RFC: style cleanup & guidelines for GHC, and related bikeshedding

Simon Peyton Jones simonpj at microsoft.com
Thu Jul 3 16:29:40 UTC 2014


Just to say that 

* In general I don't have a strong opinion about these stylistic issues.
  Moreover I have little bikeshed time, and if I don't contribute to 
  a debate I can't expect to influence it much.  So I'm mostly happy to 
  accept a consensus view.

However, some thoughts

* I don't think we should be over-prescriptive.  Eg personally I like a
  do-notation style with semicolons at the beginning, eg
      do { blah
         ; x <- foo
         ; etc }
  but I'm disinclined to force everyone to do so, and I don't want to be
  forced to do something different myself.  I can adapt to the style of the
  author here.

* A *primary* form of consumption is the source code itself.  I've found that
  Haddock-compliant comments can be rather less readable in source code.
  (Eg.
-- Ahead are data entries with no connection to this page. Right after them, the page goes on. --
(** C38: A record about which nothing else is wrong, but whose delta holds a
    number outside the range of float64, fails the whole batch: it is neither
    projected nor dead-lettered, so the offset stays before it on every
    attempt. *)
Theorem unhashable_record_blocks_batch (topic : string) (partition : Z) (rec : kafkaRecord) (rest : list kafkaRecord)
    (s : consumerDB) (ev : Event) (c d : json) :
  decodeTransport (rec_Value rec) = Ok None -> unmarshalRecord decode_event rec = Ok ev -> checkReadManifest ev [] = Ok tt ->
  ValidateEvent ev = Ok tt -> validateProtected ev = Ok tt -> ledger_ok (db_ledger s) -> ev_EventID ev ∉ l_projected (db_ledger s) ->
  context_json (ev_Context ev) = Some c -> delta_json (ev_Delta ev) = Some d -> canon d = None ->
  projectBatchOnce probe_message decode_message decode_event row_refused fresh group topic partition (rec :: rest) s = Err ErrOther.
Proof.
  intros Ht Hu Hm Hv Hp Hok Hnew Hc Hd Hbad.
  assert (land row_refused fresh rec ev (db_ledger s) = Err ErrOther) as Hland.
  { pose proof (writeEventPII_frame (fresh rec) ev (db_ledger s)) as Hf. unfold land, mbind at 1, ltx_bind at 1.
    destruct (writeEventPII (fresh rec) ev (db_ledger s)) as [[l1 ref]|e] eqn:E.
    - destruct Hf as (He & Hh & Hpr). unfold advance_row, mbind, ltx_bind.
      rewrite (advance_unhashable ev ref l1 c d); [done|by apply (same_chains_ok (db_ledger s))|done|by rewrite Hpr|done..].
    - exfalso. unfold writeEventPII, mbind, ltx_bind in E. destruct (writePIIRow _ _ _) as [[l1 ref]|] eqn:Ep in E.
      + unfold writeProtectedValues, mbind, ltx_bind, l_lift in E. rewrite Hp in E. destruct (l_forM _ _ l1) as [[l2 []]|] eqn:Ef in E; [done|].
        clear -Ef. revert l1 Ef. induction (ev_Protected ev) as [|v vs IH]; intros l1; cbn [l_forM]; [done|].
        unfold mbind, ltx_bind. destruct (insert_pii _ _ l1) as [[l2 []]|] eqn:Ei; [apply IH|unfold insert_pii in Ei; by case_match].
      + unfold writePIIRow in Ep. destruct (hasPII _); cbn in Ep; [|done]. unfold mbind, ltx_bind, insert_pii in Ep. by repeat case_match. }
  assert (project_one rec s = Err ErrOther) as Hone.
  { unfold projectOne. rewrite Ht. unfold mbind, ctx_bind, c_lift. rewrite Hu, Hm. unfold on_ledger. by rewrite Hland. }
  unfold projectBatchOnce, mbind, ctx_bind. cbn [project_records]. unfold mbind, ctx_bind, projectRecord. by rewrite Hone.
Qed.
CoreSyn.lhs where the #blah# notation coexists uneasily with Note [blah].)
  So I'd be nervous of mandating Haddock-compliance.

* Insisting on line comments exclusively, carries a cost.  The on-screen distraction 
  of line comments, and the nuisance of writing them, is not trivial.  Perhaps it
  is bearable, but it's non-zero.  See example below. 

Simon


With line comments

-- Note [Extra dependencies from .hs-boot files]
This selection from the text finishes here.